(* ===== verification/Loader.v ===== *)
(** * Loader: the linker's symbols

    The part of cmd/link/internal/loader the ARM back end works with: symbols with
    their contents and relocations, the PLT/GOT/dynamic-symbol maps of the Loader, and
    the SymbolBuilder operations (symbolbuilder.go), for a little-endian machine with
    4-byte pointers.  cmd/link's own helpers on top of them (ld/go.go, ld/lib.go,
    ld/elf.go, ld/data.go) follow. *)
From Stdlib Require Import ZArith Lia List Bool String.
From stdpp Require Import base list gmap strings numbers tactics option.
From S2P Require Import Prelude.

(** ** sym/symkind.go *)
Definition Sxxx : Z := 0.
Definition STEXT : Z := 1.
Definition STEXTEND : Z := 5.
Definition SRODATA : Z := 13.
Definition SRODATAEND : Z := 17.
Definition SNOPTRDATA : Z := 41.
Definition SDATA : Z := 47.
Definition SDATAEND : Z := 51.
Definition SXREF : Z := 60.
Definition SDYNIMPORT : Z := 65.
Definition SHOSTOBJ : Z := 66.
Definition SUNDEFEXT : Z := 67.

Definition IsText (t : Z) : bool := (STEXT <=? t) && (t <=? STEXTEND).
Definition IsDATA (t : Z) : bool := (SDATA <=? t) && (t <=? SDATAEND).
Definition IsRODATA (t : Z) : bool := (SRODATA <=? t) && (t <=? SRODATAEND).

(** ** objabi/reloctype.go *)
Definition R_ADDR : Z := 1.
Definition R_SIZE : Z := 6.
Definition R_CALL : Z := 7.
Definition R_CALLARM : Z := 8.
Definition R_CONST : Z := 13.
Definition R_PCREL : Z := 14.
Definition R_TLS_LE : Z := 15.
Definition R_TLS_IE : Z := 16.
Definition R_GOTOFF : Z := 17.
Definition R_PLT0 : Z := 18.
Definition R_PLT1 : Z := 19.
Definition R_PLT2 : Z := 20.
Definition R_GOTPCREL : Z := 29.
Definition R_DWARFSECREF : Z := 31.
Definition ElfRelocOffset : Z := 256.

(** ** Symbols *)
Record reloc : Type := mkReloc { r_type : Z; r_off : Z; r_siz : Z; r_sym : Z; r_add : Z }.

#[export] Instance reloc_eq_dec : EqDecision reloc.
Proof. solve_decision. Defined.

Definition set_rtype (t : Z) (r : reloc) := mkReloc t (r_off r) (r_siz r) (r_sym r) (r_add r).
Definition set_rsym (s : Z) (r : reloc) := mkReloc (r_type r) (r_off r) (r_siz r) s (r_add r).
Definition set_radd (a : Z) (r : reloc) := mkReloc (r_type r) (r_off r) (r_siz r) (r_sym r) a.

(** A symbol: name and version, kind, address, and its payload (size, data,
    relocations), with the attributes the linker's dynamic-linking code reads. *)
Record symst : Type := mkSym {
  sy_name : string; sy_ver : Z; sy_kind : Z; sy_value : Z;
  sy_size : Z; sy_data : list Z; sy_relocs : list reloc;
  sy_pkg : string; sy_outer : Z; sy_extname : option string; sy_dynimplib : string;
  sy_cgo_export_dynamic : bool; sy_reachable : bool; sy_onlist : bool }.

Definition sym0 : symst := mkSym "" 0 Sxxx 0 0 [] [] "" 0 None "" false false false.

Definition set_kind k y := mkSym (sy_name y) (sy_ver y) k (sy_value y) (sy_size y) (sy_data y)
  (sy_relocs y) (sy_pkg y) (sy_outer y) (sy_extname y) (sy_dynimplib y) (sy_cgo_export_dynamic y) (sy_reachable y) (sy_onlist y).
Definition set_value v y := mkSym (sy_name y) (sy_ver y) (sy_kind y) v (sy_size y) (sy_data y)
  (sy_relocs y) (sy_pkg y) (sy_outer y) (sy_extname y) (sy_dynimplib y) (sy_cgo_export_dynamic y) (sy_reachable y) (sy_onlist y).
Definition set_content n d y := mkSym (sy_name y) (sy_ver y) (sy_kind y) (sy_value y) n d
  (sy_relocs y) (sy_pkg y) (sy_outer y) (sy_extname y) (sy_dynimplib y) (sy_cgo_export_dynamic y) (sy_reachable y) (sy_onlist y).
Definition set_relocs l y := mkSym (sy_name y) (sy_ver y) (sy_kind y) (sy_value y) (sy_size y) (sy_data y)
  l (sy_pkg y) (sy_outer y) (sy_extname y) (sy_dynimplib y) (sy_cgo_export_dynamic y) (sy_reachable y) (sy_onlist y).
Definition set_attrs r o y := mkSym (sy_name y) (sy_ver y) (sy_kind y) (sy_value y) (sy_size y) (sy_data y)
  (sy_relocs y) (sy_pkg y) (sy_outer y) (sy_extname y) (sy_dynimplib y) (sy_cgo_export_dynamic y) r o.

(** ** The loader, with the linker's own counters and lists *)
Record lst : Type := mkLst {
  l_syms : gmap Z symst;               (* by index; 0 is the null symbol *)
  l_byname : gmap (string * Z) Z;      (* symsByName and extStaticSyms *)
  l_next : Z;                          (* len(objSyms) *)
  l_plt : gmap Z Z; l_got : gmap Z Z; l_dynid : gmap Z Z;
  l_nelfsym : Z; l_seenlib : gset string;
  l_tramps : list Z;
  l_errors : list (Z * string) }.      (* Errorf calls: the symbol and the format *)

Definition set_syms x l := mkLst x (l_byname l) (l_next l) (l_plt l) (l_got l) (l_dynid l) (l_nelfsym l) (l_seenlib l) (l_tramps l) (l_errors l).
Definition set_plt x l := mkLst (l_syms l) (l_byname l) (l_next l) x (l_got l) (l_dynid l) (l_nelfsym l) (l_seenlib l) (l_tramps l) (l_errors l).
Definition set_got x l := mkLst (l_syms l) (l_byname l) (l_next l) (l_plt l) x (l_dynid l) (l_nelfsym l) (l_seenlib l) (l_tramps l) (l_errors l).
Definition set_dynid x n l := mkLst (l_syms l) (l_byname l) (l_next l) (l_plt l) (l_got l) x n (l_seenlib l) (l_tramps l) (l_errors l).
Definition set_seenlib x l := mkLst (l_syms l) (l_byname l) (l_next l) (l_plt l) (l_got l) (l_dynid l) (l_nelfsym l) x (l_tramps l) (l_errors l).
Definition set_tramps x l := mkLst (l_syms l) (l_byname l) (l_next l) (l_plt l) (l_got l) (l_dynid l) (l_nelfsym l) (l_seenlib l) x (l_errors l).
Definition set_errors x l := mkLst (l_syms l) (l_byname l) (l_next l) (l_plt l) (l_got l) (l_dynid l) (l_nelfsym l) (l_seenlib l) (l_tramps l) x.
Definition set_names sy bn n l := mkLst sy bn n (l_plt l) (l_got l) (l_dynid l) (l_nelfsym l) (l_seenlib l) (l_tramps l) (l_errors l).

Definition sym_of (l : lst) (s : Z) : symst := default sym0 (l_syms l !! s).
Definition SymName l s := sy_name (sym_of l s).
Definition SymVersion l s := sy_ver (sym_of l s).
Definition SymType l s := sy_kind (sym_of l s).
Definition SymValue l s := sy_value (sym_of l s).
Definition SymPkg l s := sy_pkg (sym_of l s).
Definition OuterSym l s := sy_outer (sym_of l s).
Definition Data l s := sy_data (sym_of l s).
Definition Size l s := sy_size (sym_of l s).
Definition Relocs l s := sy_relocs (sym_of l s).
Definition SymExtname l s := default (SymName l s) (sy_extname (sym_of l s)).
Definition SymDynimplib l s := sy_dynimplib (sym_of l s).
Definition AttrCgoExportDynamic l s := sy_cgo_export_dynamic (sym_of l s).
Definition AttrReachable l s := sy_reachable (sym_of l s).
Definition SymPlt l s : Z := default (-1) (l_plt l !! s).
Definition SymGot l s : Z := default (-1) (l_got l !! s).
Definition SymDynid l s : Z := default (-1) (l_dynid l !! s).

Abbreviation L := (GoM lst).

Definition upd (s : Z) (f : symst -> symst) (l : lst) : lst :=
  set_syms (<[s := f (sym_of l s)]> (l_syms l)) l.

Definition Errorf (s : Z) (fmt : string) : L unit := go_modify (fun l => set_errors (l_errors l ++ [(s, fmt)]) l).

Definition good_sym (l : lst) (s : Z) : bool := negb ((l_next l <=? s) || (s =? 0)).
Definition set_entry (m : gmap Z Z) (s v : Z) : gmap Z Z := if v =? -1 then delete s m else <[s := v]> m.
Definition SetPlt (s v : Z) : L unit :=
  fun l => if good_sym l s then Ret tt (set_plt (set_entry (l_plt l) s v) l) else Throw "bad symbol for SetPlt" l.
Definition SetGot (s v : Z) : L unit :=
  fun l => if good_sym l s then Ret tt (set_got (set_entry (l_got l) s v) l) else Throw "bad symbol for SetGot" l.
(** SetSymDynid(s, Nelfsym); Nelfsym++ *)
Definition SetSymDynid (s v : Z) : L unit :=
  fun l => if good_sym l s then Ret tt (set_dynid (set_entry (l_dynid l) s v) (l_nelfsym l) l)
           else Throw "bad symbol index in SetSymDynid" l.

(** Lookup, and a new external symbol when there is none. *)
Definition Lookup (l : lst) (name : string) (ver : Z) : Z := default 0 (l_byname l !! (name, ver)).
Definition LookupOrCreateSym (name : string) (ver : Z) : L Z := fun l =>
  let i := Lookup l name ver in
  if negb (i =? 0) then Ret i l else
  let i := l_next l in
  Ret i (set_names (<[i := mkSym name ver Sxxx 0 0 [] [] "" 0 None "" false false false]> (l_syms l))
           (<[(name, ver) := i]> (l_byname l)) (i + 1) l).

(** ** symbolbuilder.go: on one symbol's payload *)
Definition Grow (siz : Z) (data : list Z) : list Z := data ++ replicate (Z.to_nat siz - length data) 0.

(** An unset kind becomes SDATA. *)
Definition as_data (y : symst) : symst := if sy_kind y =? Sxxx then set_kind SDATA y else y.

(** [b] written over the bytes of [data] at [off]. *)
Definition write_at (data : list Z) (off : Z) (b : list Z) : list Z :=
  take (Z.to_nat off) data ++ b ++ drop (Z.to_nat off + length b) data.

Definition setUintXX (off v wid : Z) (y : symst) : symst :=
  let y := as_data y in
  let y := if sy_size y <? off + wid
           then set_content (off + wid) (Grow (off + wid) (sy_data y)) y else y in
  set_content (sy_size y) (write_at (sy_data y) off (le_bytes (Z.to_nat wid) v)) y.
Definition AddUintXX (v wid : Z) (y : symst) : symst := setUintXX (sy_size y) v wid y.
Definition AddUint8 (v : Z) (y : symst) : symst :=
  let y := as_data y in set_content (sy_size y + 1) (sy_data y ++ [v]) y.
Definition AddUint16 (v : Z) := AddUintXX v 2.
Definition AddUint32 (v : Z) := AddUintXX v 4.
(** AddUint on a machine with PtrSize 4 *)
Definition AddUint (v : Z) := AddUintXX v 4.

Definition string_bytes (s : string) : list Z :=
  map (fun c => Z.of_N (Ascii.N_of_ascii c)) (list_ascii_of_string s).

(** The offset of the string, and the table. *)
Definition Addstring (str : string) (y : symst) : Z * symst :=
  let y := if sy_kind y =? Sxxx then set_kind SNOPTRDATA y else y in
  let data := sy_data y ++ string_bytes str ++ [0] in
  (sy_size y, set_content (Z.of_nat (length data)) data y).

Definition AddRel (r : reloc) (y : symst) : symst := set_relocs (sy_relocs y ++ [r]) y.

Definition addSymRef (tgt add typ rsize : Z) (y : symst) : symst :=
  let y := as_data y in
  let i := sy_size y in
  let y := set_content (i + rsize) (Grow (i + rsize) (sy_data y)) y in
  AddRel (mkReloc typ (i32 i) (u8 rsize) tgt add) y.
Definition AddAddrPlus (tgt add : Z) := addSymRef tgt add R_ADDR 4.
Definition AddPCRelPlus (tgt add : Z) := addSymRef tgt add R_PCREL 4.

(** MakeSymbolUpdater(s), then an operation on the payload. *)
Definition update (s : Z) (f : symst -> symst) : L unit := fun l =>
  if s =? 0 then Throw "can't update the null symbol" l else Ret tt (upd s f l).

(** su.SetRelocType(i, t) and its like; an index out of range panics. *)
Definition set_reloc (s : Z) (i : nat) (f : reloc -> reloc) : L unit := fun l =>
  match Relocs l s !! i with
  | Some r => update s (fun y => set_relocs (<[i := f r]> (sy_relocs y)) y) l
  | None => Throw "index out of range" l
  end.
Definition SetRelocType s i t := set_reloc s i (set_rtype t).
Definition SetRelocSym s i t := set_reloc s i (set_rsym t).
Definition SetRelocAdd s i a := set_reloc s i (set_radd a).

## Exercise directions
Exact lines only, please: output the listing from the first line to the line with "Definition R_PLT2 : Z := 20.", both included.

## Response below
(* ===== verification/Loader.v ===== *)
(** * Loader: the linker's symbols

    The part of cmd/link/internal/loader the ARM back end works with: symbols with
    their contents and relocations, the PLT/GOT/dynamic-symbol maps of the Loader, and
    the SymbolBuilder operations (symbolbuilder.go), for a little-endian machine with
    4-byte pointers.  cmd/link's own helpers on top of them (ld/go.go, ld/lib.go,
    ld/elf.go, ld/data.go) follow. *)
From Stdlib Require Import ZArith Lia List Bool String.
From stdpp Require Import base list gmap strings numbers tactics option.
From S2P Require Import Prelude.

(** ** sym/symkind.go *)
Definition Sxxx : Z := 0.
Definition STEXT : Z := 1.
Definition STEXTEND : Z := 5.
Definition SRODATA : Z := 13.
Definition SRODATAEND : Z := 17.
Definition SNOPTRDATA : Z := 41.
Definition SDATA : Z := 47.
Definition SDATAEND : Z := 51.
Definition SXREF : Z := 60.
Definition SDYNIMPORT : Z := 65.
Definition SHOSTOBJ : Z := 66.
Definition SUNDEFEXT : Z := 67.

Definition IsText (t : Z) : bool := (STEXT <=? t) && (t <=? STEXTEND).
Definition IsDATA (t : Z) : bool := (SDATA <=? t) && (t <=? SDATAEND).
Definition IsRODATA (t : Z) : bool := (SRODATA <=? t) && (t <=? SRODATAEND).

(** ** objabi/reloctype.go *)
Definition R_ADDR : Z := 1.
Definition R_SIZE : Z := 6.
Definition R_CALL : Z := 7.
Definition R_CALLARM : Z := 8.
Definition R_CONST : Z := 13.
Definition R_PCREL : Z := 14.
Definition R_TLS_LE : Z := 15.
Definition R_TLS_IE : Z := 16.
Definition R_GOTOFF : Z := 17.
Definition R_PLT0 : Z := 18.
Definition R_PLT1 : Z := 19.
Definition R_PLT2 : Z := 20.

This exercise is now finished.